You know, the era that gave us:

the Panic of 1797
the Depression of 1807
the Panic of 1819
the Panic of 1837
the Panic of 1857
the Panic of 1873
the Long Depression (1873 – 1896)
the Panic of 1893
the Panic of 1907
the Post-WWI recession
and, of course, the Great Depression.

THAT must be the grand era of unregulated capitalism that worked out so swimmingly.

 
 

Shorter Paul, Björn & Jonah: Let’s not change course against the stream of trickle-down that’s taken us this this far…Uh, well not this far, the stream that took us to “prosperity” a couple yrs. So let’s not get off the horse that took us through the shallow water, is what I really…

 
 

A couple yrs. “ago,” damnit!! And I blame myself & whichever bastard hasn’t invented Grammar-Check yet! Or reading!

 
 

These people are not conservatives. These people are authoritarians. If we keep that in mind, everything they do is boringly predictable – well, it would be boring if we were not in their sights as fodder to be controlled. We need to get away from the notion of a conservative-liberal split in America. Those blasted ultra right-wingers who stole the word “libertarian” complicate this, but the real split is authoritarian-libertarian, if “libertarian” is understood to mean a belief in human liberty based on Enlightenment principles, coupled with an understanding of human dignity that evolved in time out of those principles. The J. Goldbergs of the world believe neither in the basic dignity of all humans, nor in the liberty those people are entitled to. As authoritarians they are guided by fear, and demand a rigid hierarchical structure to relieve those fears. As such they need a leader, a daddy. They need the rich to guide them like a addict needs his fix.

 
 

I must be intellectually deficient. I can’t comprehend how you can look at the economy, the rules (or the alteration and/or non-enforcement thereof) that allowed it to get to this point AND the historical data; then still cheer lead for more of the same.

 
 

Notice, especially, how the free market exists always outside of history, as if it were something that wasn’t invented, but rather discovered. To this free market, major crises will ‘come along,’ uncaused by anyone or anything in particular…No, as Jonah was saying, during these crises, we must resist the temptation to conduct Frankensteinian experiments against nature, messing with success through devices such as government and taxation — devices that mankind was never intended to use except against poor and middle class people.

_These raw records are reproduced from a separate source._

Lemma registerEvents_own st node service events key event :
  is_Some (reg_heap st !! service) →
  events !! key = Some event →
  ∃ s, reg_heap (registerEvents st node service events) !! service = Some s ∧
       is_Some (service_events s !! event_name event).
Proof.
  intros Hlive Hkey. unfold registerEvents.
  apply (forEach_establishes
           (λ st', is_Some (reg_heap st' !! service))
           (λ st', ∃ s, reg_heap st' !! service = Some s ∧
                        is_Some (service_events s !! event_name event))
           _ _ _ (key, event)); try done.
  - by apply elem_of_map_to_list.
  - intros st' entry [s Hs]. unfold registerEvent. simpl.
    rewrite list_lookup_alter_eq, Hs. by eexists.
  - intros st' entry _ (s & Hs & Hheld). unfold registerEvent. simpl.
    rewrite list_lookup_alter_eq, Hs. simpl. eexists. split; [done|]. simpl.
    rewrite lookup_insert. case_decide; [by eexists | done].
  - intros st' [s Hs]. unfold registerEvent. simpl.
    rewrite list_lookup_alter_eq, Hs. simpl. eexists. split; [done|]. simpl.
    rewrite lookup_insert_eq. by eexists.
Qed.

Lemma fmap_lookup_held {V} (f : ServiceItem → gmap string V)
  (h h' : list ServiceItem) r s name :
  f <$> h' = f <$> h →
  h !! r = Some s → is_Some (f s !! name) →
  ∃ s', h' !! r = Some s' ∧ is_Some (f s' !! name).
Proof.
  intros Heq Hs Hheld.
  assert (Hr : (f <$> h') !! r = Some (f s)) by by rewrite Heq, list_lookup_fmap, Hs.
  rewrite list_lookup_fmap in Hr. destruct (h' !! r) as [s'|]; [|done].
  injection Hr as Hr. exists s'. by rewrite Hr.
Qed.

(** The service of a reconciled descriptor holds the names the descriptor
    declares. *)
Lemma reconcile_actions_own node st svc st' r name :
  complete svc →
  map_Forall (λ k a, action_name a = k) (actions_of svc) →
  catalogue_live st →
  reconcile node st svc = Normal st' →
  match ServiceCatalog.get st (svc_name svc) (svc_version svc) (node_id node) with
  | Some r' => r = r'
  | None => r = length (reg_heap st)
  end →
  is_Some (actions_of svc !! name) →
  ∃ s, reg_heap st' !! r = Some s ∧ is_Some (service_actions s !! name).
Proof.
  intros [[ma Hma] [me Hme]] Hkeyed Hlive Hrec Hr [a Ha].
  unfold actions_of in Hkeyed, Ha. rewrite Hma in Hkeyed, Ha. simpl in *.
  apply reconcile_stages in Hrec
    as (st1 & service & prevActions & prevEvents & st3 & Hfind & H3 & H5).
  rewrite Hma in H3. rewrite Hme in H5.
  assert (H1 : service = r ∧ is_Some (reg_heap st1 !! r)).
  { unfold findOrCreate in Hfind.
    destruct (ServiceCatalog.get st _ _ _) as [r'|] eqn:Hget.
    - injection Hfind as <- <- _ _. subst r'. split; [done|]. simpl.
      apply get_Some_matches in Hget as [Hin _].
      destruct (Hlive r Hin) as [s Hs]. rewrite list_lookup_alter_eq, Hs.
      by eexists.
    - injection Hfind as <- <- _ _. subst r. split; [done|]. simpl.
      rewrite lookup_app_r, Nat.sub_diag by done. by eexists. }
  destruct H1 as [-> H1].
  destruct (registerActions_own st1 node r ma name a H1 Ha) as (s2 & Hs2 & Hheld).
  rewrite (Hkeyed name a Ha) in Hheld.
  assert (Hs3 : reg_heap st3 !! r = Some s2).
  { destruct prevActions; [|by injection H3 as <-].
    by apply dropOldActions_frame in H3 as [-> _]. }
  pose proof (registerEvents_frame st3 node r me) as (_&_&_&_& Hown4 &_).
  destruct (fmap_lookup_held service_actions _ _ r s2 name Hown4 Hs3 Hheld)
    as (s4 & Hs4 & Hheld4).
  exists s4. split; [|done].
  destruct prevEvents; [|by injection H5 as <-].
  by apply dropOldEvents_frame in H5 as [-> _].
Qed.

Yes, absolutely.

this is excellent analysis. i first learned about the ludicrous conceptions of capitalism that hold that markets can be self-regulating, that markets can “solve problems,” and that regulation is always bad more than a decade ago, and it still astonishes me to hear grownups advancing any of these ideas. (in semi-related news, i remain undecided about whether it was satisfying or just infuriating to hear greenspan concede that perhaps, just perhaps, a totally unregulated market wasn’t always the best thing EVAR.)

gavin, once again you’ve done a great job picking at the intellectual underpinnings of key conservative arguments to expose what’s really being suggested. i commend you, sir.

 
 

“Any decline in the outcomes revives the temptation, and a precipitous decline causes it to mount stilts.”

You son of a bitch. What did the English language ever do to you?

“The realistic conservative doesn’t fixate on either reality but always keeps both in mind.”

Is this code for, ‘don’t think about stuff too much, but be sure to bitch loudly and constantly’? I’m pretty sure that’s code for, ‘don’t think about stuff too much, but be sure to bitch loudly and constantly’.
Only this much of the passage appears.